GOAL OF THE EXERCISE - Print the data that follows without changing a single word.

GIVEN RECORDS -
(** X24.  With an int reorder level [r > 0] and an int stock
    [2 * r < s <= 2^1023] the inventory rule appends a discount between
    [5.0] and [20.0] per cent: the rule fires from a ratio of stock to
    twice the reorder level above one, which is worth five per cent. *)
Theorem inventory_discount_is_between_5_and_20 self s r :
  get_or (product self) "Quantity_in_Stock" (JInt 0) = JInt s ->
  get_or (product self) "Reorder_Level" (JInt 1) = JInt r ->
  0 < r ->
  2 * r < s ->
  s <= 2 ^ 1023 ->
  exists d,
    _apply_inventory_rules self
    = Ok (append self
            {| type := discount; value := NFloat d;
               reason := inventory_reason (JInt s) |})
    /\ fleb (of_Z 5) d = true
    /\ fleb d (of_Z 20) = true.
Proof.
  intros Hs Hr Hr0 Hhigh Hsb. pose proof one_u_pos as Hone.
  rewrite (inventory_rules_int self s r Hs Hr).
  replace ((r =? 0) || negb (2 * r <? s)) with false.
  2:{ symmetry. apply orb_false_iff. split.
      - apply Z.eqb_neq. lia.
      - apply negb_false_iff, Z.ltb_lt. lia. }
  unfold inventory_discount.
  destruct (int_truediv_ok s (2 * r) ltac:(lia) ltac:(lia)) as (ratio & Hratio).
  rewrite Hratio. cbn [bind].
  destruct (int_truediv_pos s (2 * r) ratio ltac:(lia) ltac:(lia) Hratio)
    as (-> & _).
  assert (Hn : nonneg (Ffin false (round_units (s * one_u) (2 * r)))).
  { unfold nonneg. apply round_units_nonneg; [lia|].
    apply Z.mul_nonneg_nonneg; lia. }
  assert (Hge : one_u <= round_units (s * one_u) (2 * r)).
  { pose proof (round_units_pow2 (2 * r) 1074 ltac:(lia) ltac:(lia)) as Hp.
    rewrite <- one_u_eq in Hp.
    assert (Hle : 0 <= 2 * r * one_u <= s * one_u).
    { split; [apply Z.mul_nonneg_nonneg; lia|].
      apply Z.mul_le_mono_nonneg_r; lia. }
    pose proof (round_units_mono _ _ (2 * r) ltac:(lia) Hle). lia. }
  eexists. split; [reflexivity|]. split.
  - rewrite <- discount_at_ratio_one.
    apply discount_of_ratio_mono; [unfold nonneg; lia|exact Hn|].
    rewrite fleb_fin. apply Z.leb_le. exact Hge.
  - apply discount_of_ratio_capped, Hn.
Qed.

OUTPUT FOR THIS TASK -
(** X24.  With an int reorder level [r > 0] and an int stock
    [2 * r < s <= 2^1023] the inventory rule appends a discount between
    [5.0] and [20.0] per cent: the rule fires from a ratio of stock to
    twice the reorder level above one, which is worth five per cent. *)
Theorem inventory_discount_is_between_5_and_20 self s r :
  get_or (product self) "Quantity_in_Stock" (JInt 0) = JInt s ->
  get_or (product self) "Reorder_Level" (JInt 1) = JInt r ->
  0 < r ->
  2 * r < s ->
  s <= 2 ^ 1023 ->
  exists d,
    _apply_inventory_rules self
    = Ok (append self
            {| type := discount; value := NFloat d;
               reason := inventory_reason (JInt s) |})
    /\ fleb (of_Z 5) d = true
    /\ fleb d (of_Z 20) = true.
Proof.
  intros Hs Hr Hr0 Hhigh Hsb. pose proof one_u_pos as Hone.
  rewrite (inventory_rules_int self s r Hs Hr).
  replace ((r =? 0) || negb (2 * r <? s)) with false.
  2:{ symmetry. apply orb_false_iff. split.
      - apply Z.eqb_neq. lia.
      - apply negb_false_iff, Z.ltb_lt. lia. }
  unfold inventory_discount.
  destruct (int_truediv_ok s (2 * r) ltac:(lia) ltac:(lia)) as (ratio & Hratio).
  rewrite Hratio. cbn [bind].
  destruct (int_truediv_pos s (2 * r) ratio ltac:(lia) ltac:(lia) Hratio)
    as (-> & _).
  assert (Hn : nonneg (Ffin false (round_units (s * one_u) (2 * r)))).
  { unfold nonneg. apply round_units_nonneg; [lia|].
    apply Z.mul_nonneg_nonneg; lia. }
  assert (Hge : one_u <= round_units (s * one_u) (2 * r)).
  { pose proof (round_units_pow2 (2 * r) 1074 ltac:(lia) ltac:(lia)) as Hp.
    rewrite <- one_u_eq in Hp.
    assert (Hle : 0 <= 2 * r * one_u <= s * one_u).
    { split; [apply Z.mul_nonneg_nonneg; lia|].
      apply Z.mul_le_mono_nonneg_r; lia. }
    pose proof (round_units_mono _ _ (2 * r) ltac:(lia) Hle). lia. }
  eexists. split; [reflexivity|]. split.
  - rewrite <- discount_at_ratio_one.
    apply discount_of_ratio_mono; [unfold nonneg; lia|exact Hn|].
    rewrite fleb_fin. apply Z.leb_le. exact Hge.
  - apply discount_of_ratio_capped, Hn.
Qed.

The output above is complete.